From the data below, copy out every line in which the word "nVars" occurs.

#### [Provided entries]
········

Lemma extends_array_clauses fuel : forall rest self ret self' err,
  array_clauses fuel rest self = Some (ret, self', err) ->
  extends (cmsat self) (cmsat self').
Proof.
  induction fuel as [| fuel IH]; intros rest self ret self' err.
  - destruct rest; simpl; [| discriminate].
    intros [= _ <- _]. apply extends_refl.
  - destruct rest as [| val rest]; [simpl; intros [= _ <- _]; apply extends_refl |].
    cbn [array_clauses].
    destruct (array_clause (val :: rest) [] 0) as [[[ok rest'] lits] mv].
    destruct ok; simpl; [| intros [= _ <- _]; apply extends_refl].
    intros H. apply IH in H. eapply extends_trans; [| exact H].
    destruct (empty lits); simpl; [apply extends_refl |].
    destruct (Z.geb_spec mv (SATSolver.nVars (cmsat self))).
    + eapply extends_trans; [| apply extends_add_clause].
      apply extends_new_vars; lia.
    + apply extends_add_clause.
Qed.

Lemma extends_add_clauses_items items : forall self r err self',
  add_clauses_items items self = (r, err, self') ->
  extends (cmsat self) (cmsat self').
Proof.
  induction items as [| clause items IH]; intros self r err self'; simpl.
  - intros [= _ _ <-]. apply extends_refl.
  - destruct (_add_clause self clause) as [[ret s] e] eqn:Ha.
    apply extends__add_clause in Ha.
    destruct ret; simpl.
    + intros H. apply IH in H. eapply extends_trans; eassumption.
    + intros [= _ _ <-]. exact Ha.
Qed.

Lemma extends_add_clauses self clauses max_var r err self' :
  add_clauses self clauses max_var = Some (r, err, self') ->
  extends (cmsat self) (cmsat self').
Proof.
  unfold add_clauses.
  set (self0 := if max_var >? SATSolver.nVars (cmsat self) then _ else self).
  assert (H0 : extends (cmsat self) (cmsat self0)).
  { subst self0. destruct (Z.gtb_spec max_var (SATSolver.nVars (cmsat self))).
    - simpl. apply extends_new_vars. lia.
    - apply extends_refl. }
  clearbody self0. intros H. eapply extends_trans; [exact H0 |]. clear H0.
  assert (Hit : forall items, PyObject_GetIter clauses = Some items ->
            Some (add_clauses_items items self0) = Some (r, err, self') ->
            extends (cmsat self0) (cmsat self')).
  { intros items _ [= Hi]. eapply extends_add_clauses_items; exact Hi. }
  destruct clauses; simpl in H;
    try (injection H as _ _ <-; apply extends_refl);
    try (eapply Hit; [reflexivity | exact H]).
  clear Hit. unfold add_clauses_array in H.
  destruct (_check_array_typecode typecode); simpl in H;
    [| injection H as _ _ <-; apply extends_refl].
  destruct (itemsize <? 0); [injection H as _ _ <-; apply extends_refl |].
  destruct ((itemsize =? 4) || (itemsize =? 8));
    [| injection H as _ _ <-; apply extends_refl].
  unfold _add_clauses_from_array in H.
  destruct (length data =? 0)%nat; [injection H as _ _ <-; apply extends_refl |].
  destruct (negb _); [injection H as _ _ <-; apply extends_refl |].
  destruct (array_clauses _ _ _) as [[[ret s] e] |] eqn:Ha; [| discriminate].
  apply extends_array_clauses in Ha.
  destruct (negb ret || PyErr_Occurred e); injection H as _ _ <-; exact Ha.
Qed.

Lemma extends_parse_xor_clause_items items : forall self vars pending ret self' vars' err,
  parse_xor_clause_items items self vars pending = (ret, self', vars', err) ->
  extends (cmsat self) (cmsat self').
Proof.
  induction items as [| lit items IH]; intros self vars pending ret self' vars' err;
    simpl.
  - intros [= _ <- _ _]. apply extends_refl.
  - destruct (convert_lit_to_sign_and_var lit) as [[[v s] |] e];
      [| intros [= _ <- _ _]; apply extends_refl].
    destruct s; [intros [= _ <- _ _]; apply extends_refl |].
    intros H. apply IH in H. eapply extends_trans; [| exact H].
    destruct (v >=? SATSolver.nVars (cmsat self)); simpl.
    + apply extends_iter_new_var.
    + apply extends_refl.
Qed.

Lemma extends_add_xor_clause_method self clause rhs r err self' :
  add_xor_clause self clause rhs = (r, err, self') ->
  extends (cmsat self) (cmsat self').
Proof.
  assert (Hp : forall ret s vars e,
            parse_xor_clause self clause [] = (ret, s, vars, e) ->
            extends (cmsat self) (cmsat s)).
  { unfold parse_xor_clause. intros ret s vars e.
    destruct (PyObject_GetIter clause) as [items |];
      [| intros [= _ <- _ _]; apply extends_refl].
    destruct (parse_xor_clause_items items self [] None) as [[[r0 s0] v0] p0] eqn:Hi.
    apply extends_parse_xor_clause_items in Hi.
    destruct r0; simpl; [| intros [= _ <- _ _]; exact Hi].
    destruct (PyErr_Occurred p0); intros [= _ <- _ _]; exact Hi. }
  unfold add_xor_clause.
  destruct (parse_xor_clause self clause []) as [[[ret s] vars] e].
  specialize (Hp _ _ _ _ eq_refl). rename Hp into Hx.
  destruct rhs; try (intros [= _ _ <-]; apply extends_refl);
    destruct ret; simpl; intros [= _ _ <-]; simpl; try exact Hx;
    (eapply extends_trans; [exact Hx | apply extends_add_xor_clause]).
Qed.

Section FrontendFrame.

Variable search : SATSolver.search_t.
Variable learnt : SATSolver.learnt_t.

Lemma extends_solve_method self assumptions r err self' :
  solve search self assumptions = (r, err, self') ->
  extends (cmsat self) (cmsat self').
Proof.
  unfold solve.
  destruct (match assumptions with NULL => _ | _ => _ end) as [[ret ls] e].
  destruct ret; simpl; [| intros [= _ _ <-]; apply extends_refl].
  destruct (SATSolver.solve search ls (cmsat self)) as [res e'] eqn:Hs.
  apply extends_solve in Hs.
  destruct res; intros [= _ _ <-]; exact Hs.
Qed.

Lemma extends_is_satisfiable self r err self' :
  is_satisfiable search self = (r, err, self') ->
  extends (cmsat self) (cmsat self').
Proof.
  unfold is_satisfiable.
  destruct (SATSolver.solve search [] (cmsat self)) as [res e'] eqn:Hs.
  apply extends_solve in Hs.
  destruct res; intros [= _ _ <-]; exact Hs.
Qed.

Lemma extends_msolve_loop fuel : forall raw var_lits n cur res sols self r err self',
  msolve_loop search fuel raw var_lits n cur res sols self = Some (r, err, self') ->
  extends (cmsat self) (cmsat self').
Proof.
  induction fuel as [| fuel IH]; intros raw var_lits n cur res sols self r err self';
    simpl.
  - destruct ((cur <? n) && lbool_eqb res l_True); [discriminate |].
    intros [= _ _ <-]. apply extends_refl.
  - destruct ((cur <? n) && lbool_eqb res l_True);
      [| intros [= _ _ <-]; apply extends_refl].
    destruct (SATSolver.solve search [] (cmsat self)) as [res' e'] eqn:Hs.
    apply extends_solve in Hs.
    destruct res'; try (intros [= _ _ <-]; exact Hs).
    intros H. apply IH in H. simpl in H.
    eapply extends_trans; [exact Hs |]. eapply extends_trans; [| exact H].
    destruct (cur + 1 <? n); [apply extends_add_clause | apply extends_refl].
Qed.

Lemma extends_msolve_selected self n sel raw r err self' :
  msolve_selected search self n sel raw = Some (r, err, self') ->
  extends (cmsat self) (cmsat self').
Proof.
  unfold msolve_selected.
  destruct (parse_clause self sel []) as [[[ret s] ls] e] eqn:Hp.
  apply extends_parse_clause in Hp.
  destruct ret; simpl; [| intros [= _ _ <-]; exact Hp].
  intros H. apply extends_msolve_loop in H.
  eapply extends_trans; eassumption.
Qed.

Lemma extends_call_method m self r err self' :
  call_method search learnt m self = Some (r, err, self') ->
  extends (cmsat self) (cmsat self').
Proof.
  destruct m; simpl.
  - intros [= H]. eapply extends_solve_method; exact H.
  - intros [= H]. eapply extends_add_clause_method; exact H.
  - apply extends_add_clauses.
  - intros [= H]. eapply extends_add_xor_clause_method; exact H.
  - intros [= _ _ <-]. apply extends_refl.
  - intros [= _ _ <-]. apply extends_refl.
  - apply extends_msolve_selected.
  - intros [= H]. eapply extends_is_satisfiable; exact H.
  - intros [= _ _ <-]. repeat split; simpl;
      [lia | reflexivity | apply prefix_app_r; reflexivity].
  - unfold get_next_small_clause, SATSolver.get_next_small_clause.
    destruct (SATSolver.small_clauses (cmsat self));
      intros [= _ _ <-]; repeat split; simpl;
      first [lia | reflexivity | apply prefix_app_r; reflexivity].
  - intros [= _ _ <-]. repeat split; simpl;
      [lia | reflexivity | apply prefix_app_r; reflexivity].
Qed.

Lemma extends_call_methods ms : forall self self',
  call_methods search learnt ms self = Some self' ->
  extends (cmsat self) (cmsat self').
Proof.
  induction ms as [| m ms IH]; intros self self'; simpl.
  - intros [= <-]. apply extends_refl.
  - destruct (call_method search learnt m self) as [[[r e] s] |] eqn:Hm;
      [| discriminate].
    apply extends_call_method in Hm. intros H. apply IH in H.
    eapply extends_trans; eassumption.
Qed.

End FrontendFrame.

(** ** The loops end within their fuel *)

Lemma array_clause_rest rest : forall lits mv ok rest' lits' mv',
  array_clause rest lits mv = (ok, rest', lits', mv') ->
  (length rest' <= length rest)%nat.
Proof.
  induction rest as [| val rest IH]; intros lits mv ok rest' lits' mv'; simpl.
  - intros [= _ <- _ _]. simpl. lia.
  - destruct (val =? 0); [intros [= _ <- _ _]; simpl; lia |].
    destruct ((val >? lit_max) || (val <? lit_min));
      [intros [= _ <- _ _]; simpl; lia |].
    intros H. apply IH in H. lia.
Qed.

Lemma array_clause_advances val rest lits mv ok rest' lits' mv' :
  array_clause (val :: rest) lits mv = (ok, rest', lits', mv') ->
  (length (tail rest') <= length rest)%nat.
Proof.
  simpl. destruct (val =? 0); [intros [= _ <- _ _]; simpl; lia |].
  destruct ((val >? lit_max) || (val <? lit_min));
    [intros [= _ <- _ _]; simpl; lia |].
  intros H. apply array_clause_rest in H.
  destruct rest'; simpl in *; lia.
Qed.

········

#### [Exercise response]
    destruct (Z.geb_spec mv (SATSolver.nVars (cmsat self))).
  set (self0 := if max_var >? SATSolver.nVars (cmsat self) then _ else self).
  { subst self0. destruct (Z.gtb_spec max_var (SATSolver.nVars (cmsat self))).
    destruct (v >=? SATSolver.nVars (cmsat self)); simpl.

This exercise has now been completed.